Alston Thomas, 3, is all ears during a recent story time at the Kenai library.
Photo by M. Scott Moon
Spring break has come and gone. Summer approaches fast and for parents who wonder how to keep their kids reading after school ends, there are several community programs available.
Terri Burdick, Assistant Librarian at the Soldotna Public Library, has already started preparing for their summer reading program, "Catch the Reading Bug."
"We do the summer reading program. It's part of a state-run, cooperative type program. They come up with a theme, and they have a really nice book, of neat ideas, that we get for free. It's up to us to decide how we implement it. So, even though Kenai shares the same theme, they do theirs in their own way, we do ours. They go so many weeks, we go a different number of weeks," Burdick said.
The theme for 2008 is "Bugs." Burdick runs programs for preschool-age children, readers, teens and families. There will be a kickoff event on May 30, and a culmination party at the end of July.
Over the course of the summer, the library will have story time sessions, contests, guests, prizes and more. The program has been a popular one. Last summer more than 200 young people participated. Though not initially a fan of the insect world, Burdick is getting into the spirit with decoration ideas and even a bug-themed shirt for the summer program.
"We find books that go with the theme. And so, with this year being about bugs and I usually know in the fall what the program is going to be in the summer, so I can start buying as we going along we've already got some bug books in our collection, and some that I'm holding back for summer," Burdick said.
The Kenai Community Library is gearing up for a summer of buggy goodness, as well.
"We'll do some bug movies, and bug stories. We'll do a craft, we'll have some songs. We're going to break it into two groups, but they'll happen at the same time. The younger ones will be in the children's area and the older ones will be in the conference room, so parents won't have to make two trips for different age groups," said Mary White, the Youth Services Librarian at the Kenai Community Library.
For families who are ready for a reading program right now, White said that the Kenai Community Library has a variety of programs already in session.
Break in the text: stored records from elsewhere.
(** * TextChunker: the chunk navigation and deduplication engine

    A shallow embedding of the [TextChunker] class of [src/cli/xcli.cpp]
    (the dedup front-end).  The plain front-end [src/cli/cli.cpp] and the
    window of [src/gui.cpp] have the same [recalculateChunks], the same
    [getChunkAtPosition] ([getChunk] in the window) and the same branches
    for next, previous, first, last and invert; they have no [used_chunks]
    set, and their empty command is a plain next.

    Layout: machine integers, [std::string] operations, the engine state,
    the member functions in source order, the notions used by the
    statements, then the lemmas and theorems. *)

From Stdlib Require Import ZArith Lia Ascii.
From stdpp Require Import base gmap strings list.

Local Open Scope Z_scope.

(** ** Machine integers

    [size_t] is a 64-bit unsigned integer and [int] a 32-bit signed one.
    Values are carried as [Z]; every C++ operation is followed by the
    reduction into the type of its result.  Signed overflow is undefined in
    C++; the model takes the two's-complement result, and the theorems say
    when no overflow happens. *)
Module Machine.

Definition SIZE_MAX : Z := 2 ^ 64 - 1.
Definition INT_MAX : Z := 2 ^ 31 - 1.
Definition INT_MIN : Z := - 2 ^ 31.
(** No object is larger than [PTRDIFF_MAX] bytes, so no [std::string] is
    longer than this. *)
Definition PTRDIFF_MAX : Z := 2 ^ 63 - 1.

(** Conversion to (and arithmetic in) [size_t]. *)
Definition to_size_t (z : Z) : Z := z mod 2 ^ 64.

(** Conversion to (and arithmetic in) [int]. *)
Definition to_int (z : Z) : Z := (z + 2 ^ 31) mod 2 ^ 32 - 2 ^ 31.

End Machine.
Import Machine.

(** ** Results of fallible, possibly non-terminating code *)

Inductive exn : Type :=
  | out_of_range.   (* std::out_of_range, never caught by the program *)

Inductive res (A : Type) : Type :=
  | Ret (a : A)          (* normal return *)
  | Throw (e : exn)      (* an exception escapes *)
  | OutOfFuel.           (* the loop budget of the model ran out *)
Arguments Ret {A} a.
Arguments Throw {A} e.
Arguments OutOfFuel {A}.

#[global] Instance res_ret : MRet res := λ A a, Ret a.
#[global] Instance res_bind : MBind res := λ A B k m,
  match m with
  | Ret a => k a
  | Throw e => Throw e
  | OutOfFuel => OutOfFuel
  end.

(** ** [std::string] *)

Definition str_length (s : string) : Z := Z.of_nat (String.length s).

Definition str_empty (s : string) : bool := bool_decide (s = "").

(** [s.substr(pos, n)]: throws [std::out_of_range] when [pos > s.size()],
    otherwise returns the [min(n, size - pos)] characters from [pos]. *)
Definition substr (s : string) (pos n : Z) : res string :=
  if bool_decide (str_length s < pos) then Throw out_of_range
  else Ret (String.substring (Z.to_nat pos)
                             (Z.to_nat (Z.min n (str_length s - pos))) s).

(** ** The engine state: the data members of [class TextChunker]

    [clipboard] is the text slot behind [ClipboardManager::setClipboard];
    [cin] is the stream of lines still to be read from standard input.  The
    temporary file written by [updateTempFile] and the text printed on
    standard output carry no engine state and are left out. *)
Record TextChunker : Type := mkTextChunker {
  text : string;
  chunk_size : Z;               (* size_t *)
  tail_mode : bool;
  inverted : bool;
  current_chunk : Z;            (* int *)
  total_chunks : Z;             (* int *)
  used_chunks : gset string;    (* std::set<std::string> *)
  clipboard : string;
  cin : list string
}.

Definition set_text (v : string) (c : TextChunker) : TextChunker :=
  mkTextChunker v (chunk_size c) (tail_mode c) (inverted c) (current_chunk c)
                (total_chunks c) (used_chunks c) (clipboard c) (cin c).
Definition set_chunk_size (v : Z) (c : TextChunker) : TextChunker :=
  mkTextChunker (text c) v (tail_mode c) (inverted c) (current_chunk c)
                (total_chunks c) (used_chunks c) (clipboard c) (cin c).
Definition set_inverted (v : bool) (c : TextChunker) : TextChunker :=
  mkTextChunker (text c) (chunk_size c) (tail_mode c) v (current_chunk c)
                (total_chunks c) (used_chunks c) (clipboard c) (cin c).
Definition set_current_chunk (v : Z) (c : TextChunker) : TextChunker :=
  mkTextChunker (text c) (chunk_size c) (tail_mode c) (inverted c) v
                (total_chunks c) (used_chunks c) (clipboard c) (cin c).
Definition set_total_chunks (v : Z) (c : TextChunker) : TextChunker :=
  mkTextChunker (text c) (chunk_size c) (tail_mode c) (inverted c)
                (current_chunk c) v (used_chunks c) (clipboard c) (cin c).
Definition set_used_chunks (v : gset string) (c : TextChunker) : TextChunker :=
  mkTextChunker (text c) (chunk_size c) (tail_mode c) (inverted c)
                (current_chunk c) (total_chunks c) v (clipboard c) (cin c).
Definition set_clipboard (v : string) (c : TextChunker) : TextChunker :=
  mkTextChunker (text c) (chunk_size c) (tail_mode c) (inverted c)
                (current_chunk c) (total_chunks c) (used_chunks c) v (cin c).
Definition set_cin (v : list string) (c : TextChunker) : TextChunker :=
  mkTextChunker (text c) (chunk_size c) (tail_mode c) (inverted c)
                (current_chunk c) (total_chunks c) (used_chunks c)
                (clipboard c) v.

(** [tail_mode ^ inverted]: the effective direction; [true] is
    reverse-anchored. *)
Definition reverse_anchored (c : TextChunker) : bool :=
  xorb (tail_mode c) (inverted c).

(** ** Member functions *)

(** [recalculateChunks]. The quotient is computed in [size_t] and stored in
    an [int].  [chunk_size] is never 0 when this runs ([main] and the resize
    command both refuse 0). *)
Definition recalculateChunks (c : TextChunker) : TextChunker :=
  let total :=
    to_int (to_size_t (to_size_t (str_length (text c) + chunk_size c) - 1)
            / chunk_size c) in
  let total := if bool_decide (total = 0) then 1 else total in
  let cur := current_chunk c in
  let cur := if bool_decide (cur > total) then total else cur in
  let cur := if bool_decide (cur < 1) then 1 else cur in
  set_current_chunk cur (set_total_chunks total c).
Arguments recalculateChunks : simpl never.

(** The two [size_t] offsets computed by [getChunkAtPosition] for a position
    that passed its range check. *)
Definition chunk_bounds (c : TextChunker) (pos : Z) : Z * Z :=
  if reverse_anchored c then
    let end_pos :=
      to_size_t (str_length (text c)
                 - to_size_t (to_size_t (to_int (total_chunks c - pos))
                              * chunk_size c)) in
    let start_pos :=
      if bool_decide (end_pos > chunk_size c)
      then to_size_t (end_pos - chunk_size c) else 0 in
    (start_pos, end_pos)
  else
    let start_pos :=
      to_size_t (to_size_t (to_int (pos - 1)) * chunk_size c) in
    let end_pos :=
      Z.min (to_size_t (start_pos + chunk_size c)) (str_length (text c)) in
    (start_pos, end_pos).

(** [getChunkAtPosition]. *)
Definition getChunkAtPosition (c : TextChunker) (pos : Z) : res string :=
  if bool_decide (pos < 1 ∨ pos > total_chunks c) then Ret ""
  else
    let '(start_pos, end_pos) := chunk_bounds c pos in
    substr (text c) start_pos (to_size_t (end_pos - start_pos)).

Definition getCurrentChunk (c : TextChunker) : res string :=
  getChunkAtPosition c (current_chunk c).

Definition isChunkUsed (c : TextChunker) (chunk : string) : bool :=
  bool_decide (chunk ∈ used_chunks c).

Definition markChunkAsUsed (chunk : string) (c : TextChunker) : TextChunker :=
  set_used_chunks ({[ chunk ]} ∪ used_chunks c) c.

(** The position reached by one step in the direction of traversal; this is
    the body shared by the empty command, [N] and the scan of
    [findNextUnusedChunk]:
    [std::max(1, current_chunk - 1)] when reverse-anchored, otherwise
    [std::min(total_chunks, current_chunk + 1)]. *)
Definition next_position (c : TextChunker) : Z :=
  if reverse_anchored c
  then Z.max 1 (to_int (current_chunk c - 1))
  else Z.min (total_chunks c) (to_int (current_chunk c + 1)).

(** The position reached by the [P] command. *)
Definition prev_position (c : TextChunker) : Z :=
  if reverse_anchored c
  then Z.min (total_chunks c) (to_int (current_chunk c + 1))
  else Z.max 1 (to_int (current_chunk c - 1)).

(** The [do { ... } while (true)] loop of [findNextUnusedChunk]; one unit of
    fuel per iteration.  The loop works on the data member [current_chunk],
    so the state is returned along with the result. *)
Fixpoint findNextUnusedChunk_loop (fuel : nat) (start_chunk : Z)
    (c : TextChunker) : res (Z * TextChunker) :=
  match fuel with
  | O => OutOfFuel
  | S fuel' =>
      chunk ← getChunkAtPosition c (current_chunk c);
      if negb (isChunkUsed c chunk) then Ret (current_chunk c, c)
      else
        let c' := set_current_chunk (next_position c) c in
        if bool_decide (current_chunk c' = start_chunk) then Ret (-1, c')
        else findNextUnusedChunk_loop fuel' start_chunk c'
  end.
(** * Cadence and astrometric-precision metrics of sims_maf

    A shallow embedding of
    [python/lsst/sims/maf/metrics/cadenceMetrics.py] and
    [python/lsst/sims/operations/maf/metrics/astroPrecMetric.py].

    Conventions of the embedding.
    - A numpy float64 is an exact rational ([Q]) in the cadence metrics and a
      real ([R]) in the astrometric metric, which needs square roots and
      powers; rounding is not modelled there.  The astrometric metric is
      read a second time in binary64, with primitive floats, in
      [AstroPrec64].  The one non-finite value the code can produce on the
      paths studied here, not-a-number, is the constructor [NaN] of
      [number].
    - A Python exception is the constructor [Raise] of [result].
    - The data slice is a numpy structured array owned by the caller.  A
      metric's [run] is a computation in the monad [M], which threads the
      caller's array, so that an in-place [dataSlice.sort] is visible in the
      final state.
    - Column names are bound at construction in the source; the embedding
      fixes one field of [visit] per column. *)

From Stdlib Require Import String Ascii.
From Stdlib Require Import List Bool Arith ZArith QArith Qround Qabs.
From Stdlib Require Import Permutation Sorted Lia Lqa.
From Stdlib Require Reals Lra.
From Stdlib Require PrimFloat.
Import ListNotations.

Set Implicit Arguments.

(** ** Python values and exceptions *)

Inductive pyerr : Type :=
| TypeError
| ZeroDivisionError
| ValueError
| IndexError.

Inductive result (A : Type) : Type :=
| Ok (a : A)
| Raise (e : pyerr).

Arguments Ok {A} a.
Arguments Raise {A} e.

Definition rbind {A B : Type} (r : result A) (k : A -> result B) : result B :=
  match r with
  | Ok a => k a
  | Raise e => Raise e
  end.

Notation "'let?' x ':=' r 'in' k" := (rbind r (fun x => k))
  (at level 10, x name, r at level 100, k at level 200).

(** A float64 (or a Python int, which the metrics mix freely with floats). *)
Inductive number : Type :=
| Num (q : Q)
| NaN.

Definition number_mul (x : number) (c : Q) : number :=
  match x with
  | Num q => Num (q * c)
  | NaN => NaN
  end.

(** [np.isnan] *)
Definition np_isnan (x : number) : bool :=
  match x with
  | Num _ => false
  | NaN => true
  end.

Definition Qltb (a b : Q) : bool := negb (Qle_bool b a).

(** ** The visit record and the caller-owned slice *)

Record visit : Type := mkVisit {
  expMJD : Q;
  night : Z;
  filter : string;
  fiveSigmaDepth : Q;
  seeing : Q
}.

(** ** numpy on one-dimensional arrays *)

Section Sorting.
Variable A : Type.
Variable leb : A -> A -> bool.

(** Stable insertion: [x] goes in front of the first element it does not
    exceed. *)
Fixpoint insert_sorted (x : A) (l : list A) : list A :=
  match l with
  | [] => [x]
  | y :: l' => if leb x y then x :: y :: l' else y :: insert_sorted x l'
  end.

Fixpoint sort (l : list A) : list A :=
  match l with
  | [] => []
  | x :: l' => insert_sorted x (sort l')
  end.
End Sorting.

(** [np.sort] on a float column, and on an integer column. *)
Definition np_sort (l : list Q) : list Q := sort Qle_bool l.
Definition np_sortZ (l : list Z) : list Z := sort Z.leb l.

(** [a.sort(order=timeCol)] on the structured array.  Visits with equal
    times keep their relative order (numpy breaks such ties on the remaining
    fields, in the order of a dtype that is fixed by the caller). *)
Definition sort_by_time (l : list visit) : list visit :=
  sort (fun a b => Qle_bool (expMJD a) (expMJD b)) l.

(** [np.diff] *)
Fixpoint np_diff (l : list Q) : list Q :=
  match l with
  | [] => []
  | x :: l' =>
      match l' with
      | [] => []
      | y :: _ => (y - x) :: np_diff l'
      end
  end.
Lemma defaultOnFetchResponse_logs_once_witness :
  (exists e,
     WagmiConfig.defaultOnFetchResponse Examples.isTestnetChain
       Examples.response_500 Examples.sepolia "https://rpc.example" []
     = [] ++ [e]
     /\ WagmiConfig.severity e = WagmiConfig.Warning
     /\ WagmiConfig.entry_extra e
        = {| WagmiConfig.chainId := 11155111; WagmiConfig.url := "https://rpc.example" |}
     /\ WagmiConfig.entry_location e
        = {| WagmiConfig.file := "wagmiConfig.ts"; WagmiConfig.function := "client" |}
     /\ WagmiConfig.entry_message e = "RPC provider returned non-200 status: 500")
  /\ WagmiConfig.defaultOnFetchResponse Examples.isTestnetChain
       {| WagmiConfig.status := 200 |} Examples.sepolia "https://rpc.example" []
     = [].
Proof.
  split.
  - apply (proj2 (defaultOnFetchResponse_logs_once Examples.isTestnetChain
              Examples.response_500 Examples.sepolia "https://rpc.example" [])).
    done.
  - apply (proj1 (defaultOnFetchResponse_logs_once Examples.isTestnetChain
              {| WagmiConfig.status := 200 |} Examples.sepolia
              "https://rpc.example" [])).
    reflexivity.
Defined.

(** ** The fee fields of the Universal Router *)

Section FeeFields.
Import SwapCallback.
Context `{Ext : Externals}.
(** Images and the library calls on them ([image], [image/draw],
    [image/gif], [image/jpeg], [image/png], [chai2010/webp] and
    [disintegration/imaging]).  [Dx] and [Dy] are the width and height of
    [m.Bounds()]; a decoder or encoder yields [None] when it fails. *)
Variable Image : Type.
Variable Dx Dy : Image -> Z.
Variable image_Decode : list ascii -> option (Image * string).
Variable imaging_Fit imaging_Resize imaging_Thumbnail : Image -> Z -> Z -> Image.
Variable imaging_FlipV imaging_FlipH : Image -> Image.
Variable imaging_Rotate90 imaging_Rotate180 imaging_Rotate270 : Image -> Image.
Variable webp_Encode jpeg_Encode : Image -> Z -> option (list ascii).
Variable png_Encode : Image -> option (list ascii).

(** Frames of an animation: [Frame] is [*image.Paletted]; [NewRGBA w h]
    is a blank canvas, [draw_Over canvas frame] the canvas after
    [draw.Draw(img, bounds, frame, bounds.Min, draw.Over)], and
    [toPaletted m frame] is [imageToPaletted(m, frame.Palette)]. *)
Variable Frame X : Type.
Variable frame_Dx frame_Dy frame_MaxX frame_MaxY : Frame -> Z.
Variable NewRGBA : Z -> Z -> Image.
Variable draw_Over : Image -> Frame -> Image.
Variable toPaletted : Image -> Frame -> Frame.
Variable gif_DecodeAll : list ascii -> option (GIF Frame X).
Variable gif_EncodeAll : GIF Frame X -> option (list ascii).

(** The loop of [GifProcess] over the frames and their disposal methods.
    [previous] is the same pointer as [img], which [draw.Draw] has
    written to, so that restoring it keeps the canvas as drawn. *)
Fixpoint gifFrames (transform : Image -> Image) (blank img : Image)
    (frames : list Frame) (disposal : list Z) : option (list Frame) :=
  match frames with
  | [] => Some []
  | frame :: frames' =>
      match disposal with
      | [] => None
      | d :: disposal' =>
          let img := draw_Over img frame in
          let previous := img in
          let out := toPaletted (transform img) frame in
          let img := if (d =? DisposalBackground)%Z then blank
                     else if (d =? DisposalPrevious)%Z then previous
                     else img in
          option_map (cons out) (gifFrames transform blank img frames' disposal')
      end
  end.
(** One iteration of the send loop: pack, send the write command, take
    the response (its value is not looked at), advance. *)
Definition send_iter (ValueBytes : Z) (FileBuffer : list Z)
    (s : Cursor * T) : Cursor * T :=
  let '(c, t) := s in
  let '(Value, Length') :=
    send_pack FileBuffer (Z.to_nat (Chunk c)) 0 (Length c) 0 in
  let t1 :=
    if Chunk c =? 1 then fprintf (CmdWriteByte (Address c) Value) t
    else if Chunk c =? 4 then fprintf (CmdWriteWord (Address c) Value) t
    else t in
  let '(_, t2) := GetResponse FileNumberSam9 t1 in
  ({| Address := wrap32 (Address c + Chunk c);
      Length := Length';
      Chunk := if wrap32 (ValueBytes - Length') <? 4 then 1 else Chunk c |},
   t2).

Fixpoint send_loop (fuel : nat) (ValueBytes : Z) (FileBuffer : list Z)
    (s : Cursor * T) : option (Cursor * T) :=
  if Length (s.1) <? ValueBytes then
    match fuel with
    | O => None
    | S fuel' =>
        send_loop fuel' ValueBytes FileBuffer
          (send_iter ValueBytes FileBuffer s)
    end
  else Some s.

(** The send block of [main], from [Address = ValueAddrStart] to the
    end of the loop, on [ValueBytes] units of fuel (enough, see
    [send_total]). *)
Definition send_start (ValueAddrStart ValueBytes : Z) (t : T) : Cursor * T :=
  ({| Address := ValueAddrStart; Length := 0;
      Chunk := first_chunk ValueBytes |}, t).

Definition send (ValueAddrStart ValueBytes : Z) (FileBuffer : list Z)
    (t : T) : option (Cursor * T) :=
  send_loop (Z.to_nat ValueBytes) ValueBytes FileBuffer
    (send_start ValueAddrStart ValueBytes t).
(** * Pathfinder: least-cost routing and targeted disruption

    A shallow embedding of [main.py]: the node and edge tables, the
    id-to-index dictionary, the call sequence made on the OR-Tools
    [SimpleMinCostFlow] object, the loop that rebuilds a node sequence
    from the solver's per-arc flow, and the disruption of one edge cost
    on a copy of the edge table.

    Numbers.  A [cost_eur] cell is a Python number; it is modelled as an
    exact rational ([Q]), and [int(...)] as truncation toward zero.
    Machine-level rounding of floats is outside this model.

    The solver.  [min_cost_flow.SimpleMinCostFlow] is an external
    library.  The calls that build the problem are modelled exactly;
    [solve()] is a parameter [solve : SimpleMinCostFlow -> Solution], and
    what the library documents about it is stated as the predicates
    [solver_sound] and [solver_complete] on the one problem it is asked.

    Loops.  The [while] loop of the reconstruction carries a fuel
    argument: one unit per evaluation of the loop condition;
    [OutOfFuel] stands for a run that has not finished yet.

    The run.  [load_data], [create_map] and [main] act on a process
    state: the edge tables and the folium maps as objects of a store,
    the lines printed, and the files written.  The two CSV files are
    given as parsed rows, the three draws of [random.choice] as
    arguments, and a folium map as its view and the list of elements
    added to it; how folium renders the saved file is outside this
    model. *)

From Stdlib Require Import ZArith QArith Qround Lia.
From stdpp Require Import base gmap strings list pretty.
(** C10: when neither of the two probe groups matches, the reply is the
    OpenStack text exactly when the lowercased message contains
    "openstack", "nova", "neutron" or "cinder"; a message that has the
    token "glance" or "keystone" is incident-like, and when it contains
    none of those four names it gets the generic pod text. *)
Theorem fallback_openstack_branch message knowledge :
  contains "liveness" (lower message) && contains "500" (lower message) = false →
  contains "readiness" (lower message) || contains "liveness" (lower message)
    || contains "probe" (lower message) = false →
  (_fallback_reply message knowledge
   = OPENSTACK_REPLY +:+ related_text message knowledge
   ↔ contains "openstack" (lower message) = true
     ∨ contains "nova" (lower message) = true
     ∨ contains "neutron" (lower message) = true
     ∨ contains "cinder" (lower message) = true)
  ∧ ("glance" ∈ tokens (lower message) ∨ "keystone" ∈ tokens (lower message) →
     _is_incident_like message = true
     ∧ (contains "openstack" (lower message) = false →
        contains "nova" (lower message) = false →
        contains "neutron" (lower message) = false →
        contains "cinder" (lower message) = false →
        _fallback_reply message knowledge
        = GENERIC_REPLY +:+ related_text message knowledge)).
Proof.
  intros H1 H2. unfold _fallback_reply. rewrite H1, H2. split.
  - destruct (contains "openstack" (lower message)),
      (contains "nova" (lower message)),
      (contains "neutron" (lower message)),
      (contains "cinder" (lower message)); simpl;
      try (split; [intros _|intros _; reflexivity]; tauto).
    split; [intros Heq; discriminate Heq|].
    intros [?|[?|[?|?]]]; discriminate.
  - intros Htok. split.
    + unfold _is_incident_like. apply bool_decide_eq_true_2.
      intros Hempty.
      destruct Htok as [Hg|Hk];
        [apply (not_elem_of_empty (C:=gset string) "glance")
        |apply (not_elem_of_empty (C:=gset string) "keystone")];
        rewrite <- Hempty; apply elem_of_intersection; (split; [done|]);
        unfold incident_keywords; set_solver.
    + by intros -> -> -> ->.
Qed.
(** C4. The depth of a non-blank line is the number of whitespace
    characters it starts with, divided by the indent size and rounded
    down.  Before the line is attached the open nodes that are at least
    as deep are popped, down to the first one that is less deep, which
    becomes the parent; so a line as deep as the line before it becomes
    the next child of the same parent.  At indent size 2, in "a",
    "  b: 1", "   c: 2", c has depth 3 // 2 = 1 and is the sibling of b
    under a. *)
Theorem depth_floor_and_siblings :
  (forall (indent_size : Z) (st st1 : pstate) (raw1 raw2 : str) (n1 n2 : OTUINode),
     0 < indent_size ->
     line_node indent_size raw1 = Ok (Some n1) ->
     line_node indent_size raw2 = Ok (Some n2) ->
     depth n2 = depth n1 ->
     parse_line indent_size st raw1 = Ok st1 ->
     depth n1 = leading_ws raw1 / indent_size
     /\ exists popped parent rest top,
          snd st = popped ++ parent :: rest
          /\ (forall p, In p popped ->
               exists n, get (fst st) p = Some n /\ depth n1 <= depth n)
          /\ get (fst st) parent = Some top /\ depth top < depth n1
          /\ snd st1 = (parent ++ [length (children top)]) :: parent :: rest
          /\ get (fst st1) (parent ++ [length (children top)]) = Some n1
          /\ parse_line indent_size st1 raw2
             = Ok (append_at (fst st1) parent n2,
                   (parent ++ [S (length (children top))]) :: parent :: rest)
          /\ get (append_at (fst st1) parent n2)
                 (parent ++ [S (length (children top))]) = Some n2)
  /\ parse_text 2 (text_of ["a"; "  b: 1"; "   c: 2"]%string)
     = Ok (Node (py "Root") [] (-1)
             [Node (py "a") [] 0
                [Node (py "b") (py "1") 1 [];
                 Node (py "c") (py "2") 1 []]]).
Proof.
  split; [|vm_compute; reflexivity].
  intros indent_size st st1 raw1 raw2 n1 n2 Hpos L1 L2 E P. split.
  - destruct (line_node_cases indent_size Hpos raw1)
      as [[_ B]|(NB & node & L & _ & _ & D)]; [congruence|].
    rewrite L in L1. injection L1 as <-.
    now rewrite D, leading_ws_length, leading_ws_rstrip.
  - destruct (parse_line_shape _ _ _ _ _ L1 P)
      as (popped & parent & rest & top & Es & Hp & G & Hlt & ->).
    cbn [fst snd].
    exists popped, parent, rest, top.
    split; [exact Es|]. split; [exact Hp|]. split; [exact G|].
    split; [exact Hlt|]. split; [reflexivity|].
    split; [apply get_append_at_new, G|]. split.
    + apply parse_line_sibling; auto. lia.
    + pose proof (get_append_at_same _ _ n1 _ G) as G1.
      pose proof (get_append_at_new _ _ n2 _ G1) as G2.
      cbn [add_child children] in G2. rewrite length_app in G2.
      cbn [length] in G2. now rewrite Nat.add_1_r in G2.
Qed.

Lemma depth_floor_and_siblings_witness :
  depth (Node (py "c") (py "2") 1 []) = leading_ws (py "   c: 2") / 2
  /\ exists st1,
       parse_line 2 (Node (py "Root") [] (-1)
                       [Node (py "a") [] 0 [Node (py "b") (py "1") 1 []]],
                     [[O; O]; [O]; []]) (py "   c: 2")
       = Ok st1
       /\ exists parent k rest,
            snd st1 = (parent ++ [k]) :: parent :: rest
            /\ parse_line 2 st1 (py "  d")
               = Ok (append_at (fst st1) parent (Node (py "d") [] 1 []),
                     (parent ++ [S k]) :: parent :: rest).
Proof.
  destruct depth_floor_and_siblings as [H _].
  destruct (H 2 (Node (py "Root") [] (-1)
                   [Node (py "a") [] 0 [Node (py "b") (py "1") 1 []]],
                 [[O; O]; [O]; []])
              (Node (py "Root") [] (-1)
                 [Node (py "a") [] 0 [Node (py "b") (py "1") 1 [];
                                      Node (py "c") (py "2") 1 []]],
               [[O; 1%nat]; [O]; []])
              (py "   c: 2") (py "  d")
              (Node (py "c") (py "2") 1 [])
              (Node (py "d") [] 1 []))
    as (D & popped & parent & rest & top & _ & _ & _ & _ & E & _ & P & _);
    try reflexivity; try lia.
  split; [exact D|].
  eexists. split; [reflexivity|].
  exists parent, (length (children top)), rest. split; [exact E|exact P].
Defined.

(** ** [to_string] walks the tree in pre-order *)

Section Serialize.

Variable indent_size : Z.

Lemma fold_write (cs : list OTUINode) :
  Forall (fun c => all_nodes plain_node c = true ->
            forall d out, write indent_size c d out
                          = out ++ map (render_line indent_size) (preorder d c)) cs ->
  forallb (all_nodes plain_node) cs = true ->
  forall d out,
    fold_left (fun out ch => write indent_size ch d out) cs out
    = out ++ map (render_line indent_size) (flat_map (preorder d) cs).
Proof.
  induction 1 as [|c cs Hc _ IH]; intros Hall d out; simpl.
  - now rewrite app_nil_r.
  - simpl in Hall. apply andb_true_iff in Hall as [H1 H2].
    rewrite Hc, IH by assumption. now rewrite map_app, app_assoc.
Qed.

Lemma write_preorder (n : OTUINode) :
  all_nodes plain_node n = true ->
  forall d out, write indent_size n d out
                = out ++ map (render_line indent_size) (preorder d n).
Proof.
  induction n as [t v dp cs IH] using OTUINode_ind. intros Hall d out.
  rewrite all_nodes_unfold in Hall. apply andb_true_iff in Hall as [Hp Hcs].
  unfold plain_node, not_root_tag, comment_leaf in Hp.
  cbn [tag children] in Hp, Hcs.
  apply andb_true_iff in Hp as [Hr Hc]. apply negb_true_iff in Hr.
  cbn [write preorder map render_line tag value]. rewrite Hr.
  unfold str_mul. rewrite (Z.mul_comm d indent_size).
  destruct (str_eqb t (py "//")).
  - destruct cs; [reflexivity|discriminate].
  - rewrite (fold_write cs IH Hcs). destruct v; simpl; now rewrite <- app_assoc.
Qed.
White said they offer story time for preschoolers on Tuesday mornings, and Russian story time on Monday afternoons.
"It's just really unique, and wonderful, and Janina (Efta) does that. She speaks Russian, and so they come in and we have Russian stories, and it's very popular. They learn words, and sing songs, and tell stories," White said.
On Wednesday mornings there is a Wee Read for infants and toddlers.
"It's just more to get them used to hearing stories, and they get to play together. We love that," White said.
The Wee Read is an opportunity for parents to gather as well. White said that they sometimes have as many as 16 babies, and they have a chance to play and socialize, as well.
At the Triumvirate Theatre and Bookstore in the Peninsula Center Mall in Soldotna, there is a year-round program for young readers geared toward children who want to collect books of their own.
Rosie Reeder, Triumvirate Bookstore volunteer coordinator, said the purpose of their reading programs is, "basically, to get books in the hands of kids. We're always looking for ways to make that as easy as possible for the kids. We give away tons of books, and we would love to work with a classroom or anything like that. We do the reading carnival most years, that kind of thing. So really it's just to get books in the hands of kids. And especially kids that wouldn't normally have books at their disposal to get a book they can keep."
Kids involved with Triumvirate's "Frequent Reading" program earn punches for reading during the course of the week. Calendars initialed by parents earn punches, which earn free books for the participants. The program includes extra punches for reading to siblings, attending a story telling session, or other activities that involve reading or writing.
The theater and bookstore offers other programs for young people, including a play contest, summer theater camps, art activities, and more. Reeder said that the theater and bookstore share an audience, and work well together. Someone who knows about the bookstore might not be aware of the theater, and vice versa, so volunteers in both branches are often called upon to answer questions about the multi-use space. Triumvirate welcomes requests to use the space for meetings and events that support reading.
"If students want to have a reading group, or if adults want to have a reading group, they would be able to use the theater for free. ... Anything we can do for reading, or the arts, especially with kids, we're glad to do," Reeder said.